SOURCE DATA:
(** * Speech synthesis to playout: handles, synthesis tasks and the output
    orchestrator of [agents/src/pipeline/agent_output.ts].

    The file is a shallow embedding of the TypeScript module.  JavaScript runs
    the module's [async] functions on one thread: each of them runs without
    interruption from one [await] to the next.  An [async] function is
    therefore a state machine whose states are its [await] points, and whose
    transitions are taken when the awaited promise settles.  What settles a
    promise (the TTS engine yielding an audio event, the queue accepting a
    write, the text source yielding a chunk, somebody calling [cancel()] or
    [interrupt()]) is an action of the environment; a run of the program is a
    list of such actions, and every interleaving the event loop can produce
    is one of these lists. *)

From Stdlib Require Import ZArith Lia.
From stdpp Require Import base option list gmap strings.

(** ** Values shared by all components *)

(** [AudioFrame] of [@livekit/rtc-node]: an opaque payload. *)
Definition AudioFrame : Type := nat.

(** A thrown JavaScript [Error], identified by its message. *)
Definition Err : Type := string.

(** An entry of [SynthesisHandle.queue]:
    [AudioFrame | typeof SynthesisHandle.FLUSH_SENTINEL]. *)
Inductive QueueEntry : Type :=
  | Frame (f : AudioFrame)
  | FLUSH_SENTINEL.

(** What iterating a [SynthesizeStream] yields: an audio event carrying one
    frame, or [SynthesizeStream.END_OF_STREAM]. *)
Inductive SynthesizedAudio : Type :=
  | Audio (frame : AudioFrame)
  | END_OF_STREAM.

(** How one [next()] of an async iterator settles inside [for await]: a value,
    the end of the iteration, or a rejection. *)
Inductive IterResult (A : Type) : Type :=
  | Yield (a : A)
  | IterDone
  | IterThrow (e : Err).
Arguments Yield {A} a.
Arguments IterDone {A}.
Arguments IterThrow {A} e.

(** The calls the tasks make on the TTS engine's stream, in call order. *)
Inductive EngineCall : Type :=
  | pushText (text : string)
  | flush
  | endInput.

(** The state of a JavaScript promise. *)
Inductive PromiseState : Type :=
  | Pending
  | Fulfilled
  | Rejected (e : Err).

Global Instance QueueEntry_eq_dec : EqDecision QueueEntry.
Proof. solve_decision. Defined.
Global Instance EngineCall_eq_dec : EqDecision EngineCall.
Proof. solve_decision. Defined.
Global Instance PromiseState_eq_dec : EqDecision PromiseState.
Proof. solve_decision. Defined.

(** Number of Flush Markers among the entries written to a queue. *)
Definition flush_count (q : list QueueEntry) : nat :=
  length (filter (λ x, x = FLUSH_SENTINEL) q).

(** The audio frames among the entries written to a queue, in order. *)
Definition frames_of (q : list QueueEntry) : list AudioFrame :=
  omap (λ x, match x with Frame f => Some f | FLUSH_SENTINEL => None end) q.

(** Run a step function over a list of actions; [None] when an action is not
    enabled in the state it meets. *)
Fixpoint exec {S A : Type} (step : S → A → option S) (s : S) (acts : list A)
  : option S :=
  match acts with
  | [] => Some s
  | a :: rest =>
      match step s a with
      | Some s' => exec step s' rest
      | None => None
      end
  end.

(** ** [stringSynthesisTask] *)

(** The loops of both tasks leave [for await] by [break]; the engine's stream
    is consumed through its [next()] only, as the interface of the spec has
    it, so leaving a loop is not a suspension point of its own. *)

Module StringTask.

(** The [await] points of the executor, and its two ways of ending. *)
Inductive Pc : Type :=
  | AwaitAudio        (* for await (const audio of ttsStream) *)
  | AwaitWrite        (* await writer.write(audio.frame) *)
  | AwaitFlushWrite   (* await writer.write(SynthesisHandle.FLUSH_SENTINEL) *)
  | Returned          (* resolve() was called *)
  | Threw (e : Err).  (* the async executor rejected; nobody observes it *)

Record State : Type := mkState {
  cancelled : bool;               (* let cancelled = false *)
  written : list QueueEntry;      (* writer.write calls, oldest first *)
  engine : list EngineCall;       (* calls on ttsStream, oldest first *)
  pc : Pc;
  promise : PromiseState;         (* the CancellablePromise returned *)
  writerLocked : bool             (* getWriter() .. releaseLock() *)
}.

Inductive Action : Type :=
  | Next (r : IterResult SynthesizedAudio)  (* ttsStream's next() settles *)
  | WriteSettled (r : option Err)           (* the pending write settles *)
  | Cancel.                                 (* cancel() on the task *)

(** The synchronous prefix of the executor, up to the first [await]. *)
Definition stringSynthesisTask (text : string) : State :=
  {| cancelled := false;
     written := [];
     engine := [pushText text; flush; endInput];
     pc := AwaitAudio;
     promise := Pending;
     writerLocked := true |}.
(** * sqlite3db: migration manager, schema validator and transaction guards

    A shallow embedding of the C++ library [sqlite3db] (connection.cpp,
    statement.cpp, transaction.cpp, transaction.hpp, migration.cpp,
    exceptions.hpp and the statement builders of repository.cpp).

    - C++ exceptions are values of [Exn]; code that may throw lives in the
      state-and-exception monad [M].
    - The embedded SQL engine is an interface, the class [Sqlite3]; the
      wrapper classes are written once against any engine.
    - [MiniSQLite] is an executable engine for the statements the migration
      manager issues (transaction control, savepoints, the bookkeeping
      table); the migration theorems are proved on it.
    - RAII guards are explicit: [scoped] runs a destructor on every way out
      of a block. *)

From Stdlib Require Import ZArith String Ascii List Bool Lia DecimalString Sorted Permutation.
Import ListNotations.
Open Scope string_scope.
Open Scope list_scope.
Open Scope Z_scope.

Infix "+++" := String.append (right associativity, at level 60).

(** ** Engine result codes (sqlite3.h) *)

Definition SQLITE_OK : Z := 0.
Definition SQLITE_ERROR : Z := 1.
Definition SQLITE_CONSTRAINT : Z := 19.
Definition SQLITE_MISMATCH : Z := 20.
Definition SQLITE_RANGE : Z := 25.
Definition SQLITE_ROW : Z := 100.
Definition SQLITE_DONE : Z := 101.
(** Extended codes are [base | (N << 8)]. *)
Definition SQLITE_CONSTRAINT_PRIMARYKEY : Z := Z.lor SQLITE_CONSTRAINT (Z.shiftl 6 8).
Definition SQLITE_CONSTRAINT_UNIQUE : Z := Z.lor SQLITE_CONSTRAINT (Z.shiftl 8 8).

(** [int] is 32 bits wide; [sqlite3_column_int] keeps the low 32 bits of the
    stored 64-bit integer. *)
Definition to_int32 (z : Z) : Z := (z + 2^31) mod 2^32 - 2^31.

(** [std::to_string(int)]. *)
Definition to_string (n : Z) : string := NilZero.string_of_int (Z.to_int n).

Definition newline : string := String (ascii_of_nat 10) EmptyString.

(** ** exceptions.hpp *)

(** Every exception of the library derives from [std::exception] through
    [DatabaseException]; [std_exception] stands for any other
    [std::exception] a user procedure throws.  Each constructor keeps the
    arguments of the C++ constructor. *)
Inductive Exn : Type :=
| ConnectionException (message : string) (errorCode : Z)
| QueryException (message sql : string) (errorCode : Z)
| SchemaException (message : string)
| TransactionException (message : string) (errorCode : Z)
| ConstraintException (message : string) (errorCode : Z)
| MigrationException (message : string) (version : Z)
| std_exception (what_arg : string).

(** [DatabaseException::DatabaseException]: the text [what()] returns. *)
Definition fullMessage_ (message_ : string) (errorCode_ : Z) : string :=
  if negb (errorCode_ =? 0)
  then message_ +++ " (SQLite error code: " +++ to_string errorCode_ +++ ")"
  else message_.

Definition what (e : Exn) : string :=
  match e with
  | ConnectionException m c => fullMessage_ ("Connection error: " +++ m) c
  | QueryException m sql c =>
      fullMessage_ ("Query error: " +++ m) c +++ newline +++ "SQL: " +++ sql
  | SchemaException m => fullMessage_ ("Schema error: " +++ m) 0
  | TransactionException m c => fullMessage_ ("Transaction error: " +++ m) c
  | ConstraintException m c => fullMessage_ ("Constraint violation: " +++ m) c
  | MigrationException m v =>
      fullMessage_ ("Migration error at version " +++ to_string v +++ ": " +++ m) 0
  | std_exception w => w
  end.

Definition errorCode (e : Exn) : Z :=
  match e with
  | ConnectionException _ c | QueryException _ _ c
  | TransactionException _ c | ConstraintException _ c => c
  | SchemaException _ | MigrationException _ _ | std_exception _ => 0
  end.

(** [catch (const QueryException&)] selects exactly this class:
    [ConstraintException] derives from [DatabaseException], not from
    [QueryException]. *)
Definition is_QueryException (e : Exn) : bool :=
  match e with QueryException _ _ _ => true | _ => false end.

Definition is_ConstraintException (e : Exn) : bool :=
  match e with ConstraintException _ _ => true | _ => false end.

(** ** The state-and-exception monad *)

Inductive outcome (A : Type) : Type :=
| Ok (a : A)
| Throw (e : Exn).
Arguments Ok {A} a.
Arguments Throw {A} e.

Definition M (S A : Type) : Type := S -> outcome A * S.

Definition ret {S A} (a : A) : M S A := fun s => (Ok a, s).

Definition throw {S A} (e : Exn) : M S A := fun s => (Throw e, s).

Definition bind {S A B} (m : M S A) (k : A -> M S B) : M S B :=
  fun s => match m s with
           | (Ok a, s') => k a s'
           | (Throw e, s') => (Throw e, s')
           end.

Notation "x <- m ;; k" := (bind m (fun x => k))
  (at level 61, m at next level, right associativity).
Notation "m ;; k" := (bind m (fun _ => k))
  (at level 61, right associativity).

PROBLEM REQUIREMENTS: Print again the lines of the entries above that fall between the line holding "orchestrator of [agents/src/pipeline/agent_output.ts]." and the line holding "Inductive SynthesizedAudio : Type", inclusive, exactly as they stand.

RESULT OF THIS TASK:
    orchestrator of [agents/src/pipeline/agent_output.ts].

    The file is a shallow embedding of the TypeScript module.  JavaScript runs
    the module's [async] functions on one thread: each of them runs without
    interruption from one [await] to the next.  An [async] function is
    therefore a state machine whose states are its [await] points, and whose
    transitions are taken when the awaited promise settles.  What settles a
    promise (the TTS engine yielding an audio event, the queue accepting a
    write, the text source yielding a chunk, somebody calling [cancel()] or
    [interrupt()]) is an action of the environment; a run of the program is a
    list of such actions, and every interleaving the event loop can produce
    is one of these lists. *)

From Stdlib Require Import ZArith Lia.
From stdpp Require Import base option list gmap strings.

(** ** Values shared by all components *)

(** [AudioFrame] of [@livekit/rtc-node]: an opaque payload. *)
Definition AudioFrame : Type := nat.

(** A thrown JavaScript [Error], identified by its message. *)
Definition Err : Type := string.

(** An entry of [SynthesisHandle.queue]:
    [AudioFrame | typeof SynthesisHandle.FLUSH_SENTINEL]. *)
Inductive QueueEntry : Type :=
  | Frame (f : AudioFrame)
  | FLUSH_SENTINEL.

(** What iterating a [SynthesizeStream] yields: an audio event carrying one
    frame, or [SynthesizeStream.END_OF_STREAM]. *)
Inductive SynthesizedAudio : Type :=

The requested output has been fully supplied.